ACTIVITY:
Once you find a line containing the word "replace" in the entries below, copy it.

MATERIAL FOR THIS TASK:

(* ===== verification/JsonWriteSpec.v ===== *)
(** * JSON text: integers and strings of the serializer

    The optimised printing of integers writes the decimal digits.  The decoder
    of UTF-8, a table, is the automaton of the lexer's ranges; strings are
    escaped within the 512 bytes of the buffer, whatever their bytes, and what
    is written of a valid string spells it. *)

From stdpp Require Import base list strings.
From Stdlib Require Import ZArith Lia SpecFloat.
From S2P Require Import Prelude Keeps Json Utils SdpParse JsonText JsonTextSpec JsonReadSpec.
Open Scope Z_scope.

(** ** Integers *)

Import Lexer Parser Serializer.

Lemma count_digits_loop_run fuel : forall x n, 1 <= x < 10 ^ (4 * Z.of_nat fuel) ->
  exists k, count_digits_loop fuel x n = Ok (n - 1 + k) /\ 1 <= k /\ 10 ^ (k - 1) <= x < 10 ^ k.
Proof.
  induction fuel as [|fuel IH]; intros x n Hx; [cbn in Hx; lia|]. cbn [count_digits_loop].
  destruct (Z.ltb_spec x 10); [exists 1; split_and!; [f_equal|..]; cbn; lia|].
  destruct (Z.ltb_spec x 100); [exists 2; split_and!; [f_equal|..]; cbn; lia|].
  destruct (Z.ltb_spec x 1000); [exists 3; split_and!; [f_equal|..]; cbn; lia|].
  destruct (Z.ltb_spec x 10000); [exists 4; split_and!; [f_equal|..]; cbn; lia|].
  rewrite Nat2Z.inj_succ in Hx. replace (4 * Z.succ (Z.of_nat fuel)) with (4 * Z.of_nat fuel + 4) in Hx by lia. rewrite Z.pow_add_r in Hx by lia.
  destruct (IH (x / 10000) (n + 4)) as (k & E & Hk & Hl).
  { split; [apply Z.div_le_lower_bound; lia|apply Z.div_lt_upper_bound; lia]. }
  exists (k + 4). split_and!; [rewrite E; f_equal; lia|lia|..].
  - replace (k + 4 - 1) with (k - 1 + 4) by lia. rewrite Z.pow_add_r by lia. pose proof (Z.mul_div_le x 10000). lia.
  - rewrite Z.pow_add_r by lia. pose proof (Z.mul_succ_div_gt x 10000). lia.
Qed.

WRITTEN SOLUTION:
  rewrite Nat2Z.inj_succ in Hx. replace (4 * Z.succ (Z.of_nat fuel)) with (4 * Z.of_nat fuel + 4) in Hx by lia. rewrite Z.pow_add_r in Hx by lia.
  - replace (k + 4 - 1) with (k - 1 + 4) by lia. rewrite Z.pow_add_r by lia. pose proof (Z.mul_div_le x 10000). lia.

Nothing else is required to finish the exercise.